• Records from a data source:
——————

(** * Leaf game-server framework: a shallow embedding and its properties

    The development follows the Go packages of the repository:
    - [network]: the length-prefixed frame codec ([MsgParser]) and the two
      connection types with their bounded write queue ([TCPConn], [WSConn]);
    - [chanrpc]: the channel RPC server and client;
    - [module]: the ordered module registry and its teardown;
    - [timer]: the cron expression parser and the next-fire computation.

    Integers of a fixed width are integers of [Z] with the wrap-around written
    out; byte slices are lists of [Byte.byte]; a Go channel is a record with
    its buffer, capacity and closed flag; a panic is an explicit outcome. *)

From Stdlib Require Import ZArith List String Ascii Bool Lia.
From Stdlib.Strings Require Import Byte.
From stdpp Require Import base gmap strings.
Import ListNotations.
Local Open Scope Z_scope.

(* ===================================================================== *)
(** * Go runtime: outcomes, errors, fixed-width integers, channels        *)
(* ===================================================================== *)

(** A call either returns a value, or panics with a value (rendered as text),
    or parks the calling task on a channel operation that cannot proceed in
    the current state. *)
Inductive outcome (A : Type) : Type :=
| Returns (a : A)
| Panics (r : string)
| Blocks.
Arguments Returns {A} a.
Arguments Panics {A} r.
Arguments Blocks {A}.

Definition obind {A B : Type} (m : outcome A) (k : A -> outcome B) : outcome B :=
  match m with
  | Returns a => k a
  | Panics r => Panics r
  | Blocks => Blocks
  end.

Notation "'do!' x <- m ; k" := (obind m (fun x => k))
  (at level 10, x name, m at level 100, k at level 200).

(** Go's [error]: [None] is [nil], [Some s] carries the message. *)
Definition error : Type := option string.

(** Conversions [uint32(x)], [uint16(x)] and [byte(x)] keep the low bits. *)
Definition uint32 (z : Z) : Z := z mod 4294967296.
Definition uint16 (z : Z) : Z := z mod 65536.

Definition byte_of_Z (z : Z) : byte :=
  match Byte.of_N (Z.to_N (z mod 256)) with
  | Some b => b
  | None => x00
  end.

Definition Z_of_byte (b : byte) : Z := Z.of_N (Byte.to_N b).

Definition len {A : Type} (l : list A) : Z := Z.of_nat (length l).

Definition MaxUint8 : Z := 255.
Definition MaxUint16 : Z := 65535.
Definition MaxUint32 : Z := 4294967295.

(** A buffered channel: the queued elements (head is the next one received),
    the capacity fixed by [make], and whether [close] was called. *)
Record chan (A : Type) : Type := mkChan {
  ch_buf : list A;
  ch_cap : Z;
  ch_closed : bool
}.
Arguments mkChan {A} _ _ _.
Arguments ch_buf {A} _.
Arguments ch_cap {A} _.
Arguments ch_closed {A} _.

(** [make(chan A, n)] panics on a negative size. *)
Definition make_chan {A : Type} (n : Z) : outcome (chan A) :=
  if n <? 0 then Panics "makechan: size out of range"
  else Returns (mkChan [] n false).

(** [close(ch)] panics on a channel that is already closed. *)
Definition close_chan {A : Type} (ch : chan A) : outcome (chan A) :=
  if ch_closed ch then Panics "close of closed channel"
  else Returns (mkChan (ch_buf ch) (ch_cap ch) true).

(** The result of offering a value to a channel when no receiver is parked:
    it is queued, or the sender would block (buffer full), or the channel is
    closed and the send panics. *)
Inductive send_result (A : Type) : Type :=
| Sent (ch : chan A)
| WouldBlock
| SendPanics.
Arguments Sent {A} ch.
Arguments WouldBlock {A}.
Arguments SendPanics {A}.

Definition chan_send {A : Type} (ch : chan A) (x : A) : send_result A :=
  if ch_closed ch then SendPanics
  else if len (ch_buf ch) <? ch_cap ch
       then Sent (mkChan (ch_buf ch ++ [x]) (ch_cap ch) false)
       else WouldBlock.

(* ===================================================================== *)
(** * Package network: the frame codec                                    *)
(* ===================================================================== *)

Record MsgParser : Type := mkMsgParser {
  lenMsgLen : Z;
  minMsgLen : Z;
  maxMsgLen : Z;
  littleEndian : bool
}.

Definition NewMsgParser : MsgParser :=
  {| lenMsgLen := 2; minMsgLen := 1; maxMsgLen := 4096; littleEndian := false |}.

(** [SetMsgLen]: each argument is taken only when it passes its gate, then
    both bounds are clamped to what the header can hold.  The [switch] has no
    default, so [max] stays [0] for any other width. *)
Definition MsgParser_SetMsgLen (p : MsgParser)
    (lenMsgLen' minMsgLen' maxMsgLen' : Z) : MsgParser :=
  let l := if (lenMsgLen' =? 1) || (lenMsgLen' =? 2) || (lenMsgLen' =? 4)
           then lenMsgLen' else lenMsgLen p in
  let mn := if negb (minMsgLen' =? 0) then minMsgLen' else minMsgLen p in
  let mx := if negb (maxMsgLen' =? 0) then maxMsgLen' else maxMsgLen p in
  let max := if l =? 1 then MaxUint8
             else if l =? 2 then MaxUint16
             else if l =? 4 then MaxUint32
             else 0 in
  {| lenMsgLen := l;
     minMsgLen := if mn >? max then max else mn;
     maxMsgLen := if mx >? max then max else mx;
     littleEndian := littleEndian p |}.

Definition MsgParser_SetByteOrder (p : MsgParser) (littleEndian' : bool) : MsgParser :=
  {| lenMsgLen := lenMsgLen p;
     minMsgLen := minMsgLen p;
     maxMsgLen := maxMsgLen p;
     littleEndian := littleEndian' |}.

(** ** encoding/binary *)

Definition BigEndian_Uint16 (b : list byte) : Z :=
  Z.lor (Z_of_byte (nth 1 b x00)) (Z.shiftl (Z_of_byte (nth 0 b x00)) 8).

Definition LittleEndian_Uint16 (b : list byte) : Z :=
  Z.lor (Z_of_byte (nth 0 b x00)) (Z.shiftl (Z_of_byte (nth 1 b x00)) 8).

Definition BigEndian_Uint32 (b : list byte) : Z :=
  Z.lor (Z.lor (Z.lor (Z_of_byte (nth 3 b x00))
                      (Z.shiftl (Z_of_byte (nth 2 b x00)) 8))
               (Z.shiftl (Z_of_byte (nth 1 b x00)) 16))
        (Z.shiftl (Z_of_byte (nth 0 b x00)) 24).

Definition LittleEndian_Uint32 (b : list byte) : Z :=
  Z.lor (Z.lor (Z.lor (Z_of_byte (nth 0 b x00))
                      (Z.shiftl (Z_of_byte (nth 1 b x00)) 8))
               (Z.shiftl (Z_of_byte (nth 2 b x00)) 16))
        (Z.shiftl (Z_of_byte (nth 3 b x00)) 24).

(** The [Put] functions index the last byte first, so a short buffer panics. *)
Definition BigEndian_PutUint16 (b : list byte) (v : Z) : outcome (list byte) :=
  if len b <? 2 then Panics "index out of range"
  else Returns ([byte_of_Z (Z.shiftr v 8); byte_of_Z v] ++ skipn 2 b).

Definition LittleEndian_PutUint16 (b : list byte) (v : Z) : outcome (list byte) :=
  if len b <? 2 then Panics "index out of range"
  else Returns ([byte_of_Z v; byte_of_Z (Z.shiftr v 8)] ++ skipn 2 b).

Definition BigEndian_PutUint32 (b : list byte) (v : Z) : outcome (list byte) :=
  if len b <? 4 then Panics "index out of range"
  else Returns ([byte_of_Z (Z.shiftr v 24); byte_of_Z (Z.shiftr v 16);
                 byte_of_Z (Z.shiftr v 8); byte_of_Z v] ++ skipn 4 b).

Definition LittleEndian_PutUint32 (b : list byte) (v : Z) : outcome (list byte) :=
  if len b <? 4 then Panics "index out of range"
  else Returns ([byte_of_Z v; byte_of_Z (Z.shiftr v 8);
                 byte_of_Z (Z.shiftr v 16); byte_of_Z (Z.shiftr v 24)] ++ skipn 4 b).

——————

• Your goal:
Copy each line of the records that contains the word "Require".

• Answer to the problem:
From Stdlib Require Import ZArith List String Ascii Bool Lia.
From Stdlib.Strings Require Import Byte.
From stdpp Require Import base gmap strings.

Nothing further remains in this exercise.